### THE INPUT

(** * Annotation tooling of common-ml: a shallow embedding

    The development follows the Python sources
    - [dl/annotation_processing.py] (geometry codec, [TXTAnnotations],
      [JSON2TXT]),
    - [dl/annotate/analyse.py] ([counter]),
    - [helpers/path_and_files_processing.py] (path helpers).

    Python integers are unbounded and are modelled by [Z]; a Python
    [float] is an IEEE-754 binary64 number and is modelled by the kernel's
    [float]; Python [str] values are modelled by [string], read as the
    UTF-8 bytes of the text; a [dict] is a [gmap]; an operation that may
    raise returns a [result]. *)

From Stdlib Require Import ZArith QArith List Sorted Ascii Floats.
From stdpp Require Import gmap strings list fin_maps pretty.

Local Open Scope Z_scope.

(** ** Exceptions and fallible results *)

(** The Python exceptions that the modelled code can raise. *)
Inductive exn : Type :=
  | ValueError
  | KeyError
  | TypeError
  | OverflowError
  | ZeroDivisionError
  | JSONDecodeError.

Inductive result (A : Type) : Type :=
  | Ok (a : A)
  | Raise (e : exn).
Arguments Ok {A} a.
Arguments Raise {A} e.

Definition rbind {A B} (r : result A) (k : A → result B) : result B :=
  match r with
  | Ok a => k a
  | Raise e => Raise e
  end.
Definition performUpload (client : ImgfansClient) (file : ProcessedFile)
    (filename : string) : M JsVal :=
  try_catch (client_post client file filename) rethrow.

Definition upload (client : ImgfansClient) (input : UploadInput)
    (filename : option string) : M JsVal :=
  try_catch
    ('(processedFile, detectedFilename) <- preprocessInput input filename ;;
     performUpload client processedFile detectedFilename)
    rethrow.

(* ===================================================================== *)
(** ** Response accessors                                                *)
(* ===================================================================== *)

Declare Scope result_scope.
Delimit Scope result_scope with res.
Notation "x <- r ;; k" := (bindR r (fun x => k))
  (at level 61, r at next level, right associativity) : result_scope.

(** [response?.file?.references] *)
Definition file_references (response : JsVal) : JsVal :=
  opt_prop (opt_prop response Kfile) Kreferences.

Definition validateResponse (response : JsVal) : Result unit :=
  if negb (truthy (file_references response))
  then Throw (ImgfansError MSG_INVALID_RESPONSE)
  else Ret tt.

(** [response.file.references.<kind>.code] *)
Definition reference_code (response : JsVal) (kind : Key) : Result JsVal :=
  (file <- prop response Kfile ;;
   references <- prop file Kreferences ;;
   entry <- prop references kind ;;
   prop entry Kcode)%res.

Definition getDirectLink (response : JsVal) : Result JsVal :=
  (_ <- validateResponse response ;;
   reference_code response Kdirect_link)%res.

Definition getMarkdownCode (response : JsVal) : Result JsVal :=
  (_ <- validateResponse response ;;
   reference_code response Kmarkdown)%res.

Definition getHtmlCode (response : JsVal) : Result JsVal :=
  (_ <- validateResponse response ;;
   reference_code response Khtml)%res.

Definition getAllReferences (response : JsVal) : Result JsVal :=
  (_ <- validateResponse response ;;
   file <- prop response Kfile ;;
   refs <- prop file Kreferences ;;
   direct_link <- prop refs Kdirect_link ;;
   directLink <- prop direct_link Kcode ;;
   download_link <- prop refs Kdownload_link ;;
   downloadLink <- prop download_link Kcode ;;
   bbcode_entry <- prop refs Kbbcode ;;
   bbcode <- prop bbcode_entry Kcode ;;
   html_entry <- prop refs Khtml ;;
   html <- prop html_entry Kcode ;;
   markdown_entry <- prop refs Kmarkdown ;;
   markdown <- prop markdown_entry Kcode ;;
   Ret (VObj [("directLink", directLink);
              ("downloadLink", downloadLink);
              ("bbcode", bbcode);
              ("html", html);
              ("markdown", markdown)]))%res.

(** A response as the server documents it. *)
Definition entry (label code : string) : JsVal :=
  VObj [("label", VStr label); ("code", VStr code)].

Definition sample_references : JsVal :=
  VObj [("direct_link", entry "Direct Link" "https://imgfans.com/i/abc.png");
        ("download_link", entry "Download" "https://imgfans.com/d/abc.png");
        ("bbcode", entry "BBCode" "[img]https://imgfans.com/i/abc.png[/img]");
        ("html", entry "HTML" "<img src='https://imgfans.com/i/abc.png'>");
        ("markdown", entry "Markdown" "![](https://imgfans.com/i/abc.png)")].
(** [createController] *)
Definition createController (type : string) (opts : option Opts.t) : M loc :=
  match Js.get controllerTypes type with
  | Js.Undefined =>
      throw (Error (String.append "Unsupported controller type, " type))
  | found =>
      let opts := default Opts.empty opts in
      var controller := instantiate found;
      (if Opts.enableKeyboard opts then enableKeyboard controller else ret tt) ;;
      match Opts.buttons opts with
      | Some bs =>
          each (λ kv, remapButton controller kv.1 kv.2) (Js.forIn bs)
      | None => ret tt
      end ;;
      ret controller
  end.

(** ** gamee.controller *)

Definition setMain (l : loc) : M unit :=
  modify (λ w, mkWorld (heap w) (next w) (Some l) (gameeNative w)
                       (defaultPrevented w)
                       (keydownListeners w) (keyupListeners w) (fired w)).

(** [gamee.controller.requestController] *)
Definition requestController (type : string) (opts : option Opts.t) : M loc :=
  var controller := createController type opts;
  native (NativeRequestController type) ;;
  setMain controller ;;
  ret controller.

(** [gamee.controller.additionalController] *)
Definition additionalController (type : string) (opts : option Opts.t)
  : M loc :=
  var controller := createController type opts;
  native (NativeAdditionalController type) ;;
  ret controller.

Section Events.

Variable builtinText : string → string.

(** [gamee.controller.trigger] *)
Definition Session_trigger (fuel : nat) (ev : string) (data : option Payload)
  : M (option Payload) :=
  var w := world;
  match mainController w with
  | Some main => trigger builtinText fuel main ev data
  | None => throw (Error "No controller present")
  end.
Lemma merge_into_updated :
  forall type s dest l,
    merge_into type s dest = Updated l ->
    paths l = paths dest
    /\ (exists d d', lookup (path s) dest = Some d
                     /\ copy_param type s d = Some d'
                     /\ lookup (path s) l = Some d')
    /\ (forall p, p <> path s -> lookup p l = lookup p dest)
    /\ (forall type', type' <> type -> map (param type') l = map (param type') dest).
Proof.
  intros type s dest. unfold paths.
  induction dest as [|d dest IH]; cbn; intros l H.
  - discriminate H.
  - destruct (String.eqb_spec (path s) (path d)) as [E|Hne].
    + destruct (copy_param type s d) as [d'|] eqn:Hc; [|discriminate H].
      inversion H; subst l; clear H.
      pose proof (copy_param_path _ _ _ Hc) as Hp.
      split; [cbn; rewrite Hp; reflexivity|].
      split.
      * exists d, d'. split; [reflexivity|]. split; [exact Hc|].
        cbn. rewrite Hp, E, String.eqb_refl. reflexivity.
      * split.
        -- intros p Hpne. cbn. rewrite Hp.
           destruct (String.eqb_spec p (path d)); [|reflexivity].
           exfalso. apply Hpne. congruence.
        -- intros type' Hty. cbn. rewrite (copy_param_others _ _ Hc Hty). reflexivity.
    + destruct (merge_into type s dest) as [|l'|] eqn:Hm; try discriminate H.
      inversion H; subst l; clear H.
      destruct (IH l' eq_refl) as (Hpaths & (d0 & d' & Hl & Hc & Hl') & Hother & Hpar).
      split; [cbn; rewrite Hpaths; reflexivity|].
      split.
      * exists d0, d'. split; [exact Hl|]. split; [exact Hc|].
        cbn. destruct (String.eqb_spec (path s) (path d)); [contradiction|exact Hl'].
      * split.
        -- intros p Hpne. cbn. rewrite (Hother p Hpne). reflexivity.
        -- intros type' Hty. cbn. rewrite (Hpar type' Hty). reflexivity.
Qed.

Lemma merge_into_unknown :
  forall type s dest,
    merge_into type s dest = UnknownType ->
    lookup (path s) dest <> None /\ copy_param type s zero_device = None.
Proof.
  intros type s dest. induction dest as [|d dest IH]; cbn; intro H.
  - discriminate H.
  - destruct (String.eqb (path s) (path d)).
    + split; [discriminate|].
      destruct (copy_param type s d) eqn:Hc; [discriminate H|].
      revert Hc. unfold copy_param.
      repeat match goal with |- context [if ?b then _ else _] => destruct b end;
        intro Hc; try discriminate Hc; reflexivity.
    + destruct (merge_into type s dest); try discriminate H. apply IH. reflexivity.
Qed.

Lemma lookup_app :
  forall p l d,
    lookup p (l ++ [d]) =
    match lookup p l with
    | Some x => Some x
    | None => if String.eqb p (path d) then Some d else None
    end.
Proof.
  intros p l d. induction l as [|x l IH]; cbn.
  - reflexivity.
  - destruct (String.eqb p (path x)); [reflexivity|exact IH].
Qed.

(** X22.  The destination keeps its devices in their order; what is appended
    are distinct paths of the source that the destination did not have,
    one for each path handed over and no more than could be allocated. *)
Theorem merge_keeps_devices :
  forall room type src dest,
    let m := qemuDomainMergeBlkioDevice room type dest src in
    List.length (m_moved m) = List.length src
    /\ (m_ret m = 0 \/ m_ret m = -1)
    /\ exists added,
         paths (m_dest m) = (paths dest ++ added)%list
         /\ List.length added = count_moved (m_moved m)
         /\ (List.length added <= room)%nat
         /\ NoDup added
         /\ forall p, In p added -> In p (paths src) /\ ~ In p (paths dest).
Proof.
  intros room type src. revert room.
  induction src as [|s src IH]; intros room dest; cbn zeta.
  - cbn. split; [reflexivity|]. split; [left; reflexivity|].
    exists []. rewrite app_nil_r.
    split; [reflexivity|]. split; [reflexivity|]. split; [cbn; lia|].
    split; [constructor|]. intros p [].
  - cbn [qemuDomainMergeBlkioDevice].
    assert (Hstop : forall b,
      List.length (m_moved (stop (-1) dest (s :: src) b)) = List.length (s :: src)
      /\ (m_ret (stop (-1) dest (s :: src) b) = 0 \/ m_ret (stop (-1) dest (s :: src) b) = -1)
      /\ exists added,
           paths (m_dest (stop (-1) dest (s :: src) b)) = (paths dest ++ added)%list
           /\ List.length added = count_moved (m_moved (stop (-1) dest (s :: src) b))
           /\ (List.length added <= room)%nat
           /\ NoDup added
           /\ forall p, In p added -> In p (paths (s :: src)) /\ ~ In p (paths dest)).
    { intro b. unfold stop. cbn [m_moved m_ret m_dest].
      split; [apply length_map|]. split; [right; reflexivity|].
      exists []. rewrite app_nil_r. split; [reflexivity|].
      split.
      - unfold count_moved. clear. cbn. induction src; cbn; auto.
      - split; [cbn; lia|]. split; [constructor|]. intros p []. }
    destruct (merge_into type s dest) as [|dest'|] eqn:Hm.
    + destruct (all_zero s).
      * specialize (IH room dest). cbv zeta in IH.
        destruct IH as (Hlen & Hret & added & Hp & Hc & Hr & Hnd & Hin).
        cbn [moved m_moved m_ret m_dest List.length].
        split; [rewrite Hlen; reflexivity|]. split; [exact Hret|].
        exists added. split; [exact Hp|]. split; [exact Hc|].
        split; [exact Hr|]. split; [exact Hnd|].
        intros p H. destruct (Hin p H) as [H1 H2]. split; [right; exact H1|exact H2].
      * destruct room as [|room']; [apply Hstop|].
        destruct (copy_param type s zero_device) as [d|] eqn:Hc; [|apply Hstop].
        specialize (IH room' (dest ++ [set_path (path s) d])%list). cbv zeta in IH.
        destruct IH as (Hlen & Hret & added & Hp & Hcnt & Hr & Hnd & Hin).
        cbn [moved m_moved m_ret m_dest List.length].
        split; [rewrite Hlen; reflexivity|]. split; [exact Hret|].
        exists (path s :: added).
        split.
        { rewrite Hp. unfold paths. rewrite map_app, <- app_assoc. reflexivity. }
        split; [unfold count_moved in *; cbn; rewrite Hcnt; reflexivity|].
        split; [cbn; lia|].
        assert (Hfresh : forall p, In p added -> p <> path s).
        { intros p H E. destruct (Hin p H) as [_ H2]. apply H2.
          unfold paths. rewrite map_app. apply in_or_app. right. left.
          cbn. symmetry. exact E. }
        split.
        { constructor; [|exact Hnd]. intro H. exact (Hfresh _ H eq_refl). }
        intros p [E|H].
        { subst p. split; [left; reflexivity|].
          apply lookup_none. apply merge_into_not_found with (type := type). exact Hm. }
        { destruct (Hin p H) as [H1 H2]. split; [right; exact H1|].
          intro H3. apply H2. unfold paths. rewrite map_app. apply in_or_app.
          left. exact H3. }
    + destruct (merge_into_updated _ _ _ Hm) as (Hpaths & _).
      specialize (IH room dest'). cbv zeta in IH.
      destruct IH as (Hlen & Hret & added & Hp & Hc & Hr & Hnd & Hin).
      cbn [moved m_moved m_ret m_dest List.length].
      split; [rewrite Hlen; reflexivity|]. split; [exact Hret|].
      exists added. rewrite <- Hpaths.
      split; [exact Hp|]. split; [exact Hc|]. split; [exact Hr|]. split; [exact Hnd|].
      intros p H. destruct (Hin p H) as [H1 H2]. split; [right; exact H1|exact H2].
    + apply Hstop.
Qed.

Lemma param_set_path :
  forall type p d, param type (set_path p d) = param type d.
Proof. intros type p d. reflexivity. Qed.

Lemma map_eq_snoc :
  forall (A B : Type) (f : A -> B) l l2 y,
    map f l = map f (l2 ++ [y]) ->
    exists l' x, l = (l' ++ [x])%list /\ map f l' = map f l2 /\ f x = f y.
Proof.
  intros A B f l l2 y H. rewrite map_app in H.
  apply map_eq_app in H. destruct H as (l1' & l2' & -> & H1 & H2).
  destruct l2' as [|x [|? ?]]; cbn in H2; try discriminate H2.
  exists l1', x. split; [reflexivity|]. split; [exact H1|]. congruence.
Qed.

### INSTRUCTIONS FOR THE TASK
Everything from the line with "what is appended" through the line with "forall room type" should be written out exactly as it appears above, end lines included, and nothing outside that range.

### RESPONSE
(** X22.  The destination keeps its devices in their order; what is appended
    are distinct paths of the source that the destination did not have,
    one for each path handed over and no more than could be allocated. *)
Theorem merge_keeps_devices :
  forall room type src dest,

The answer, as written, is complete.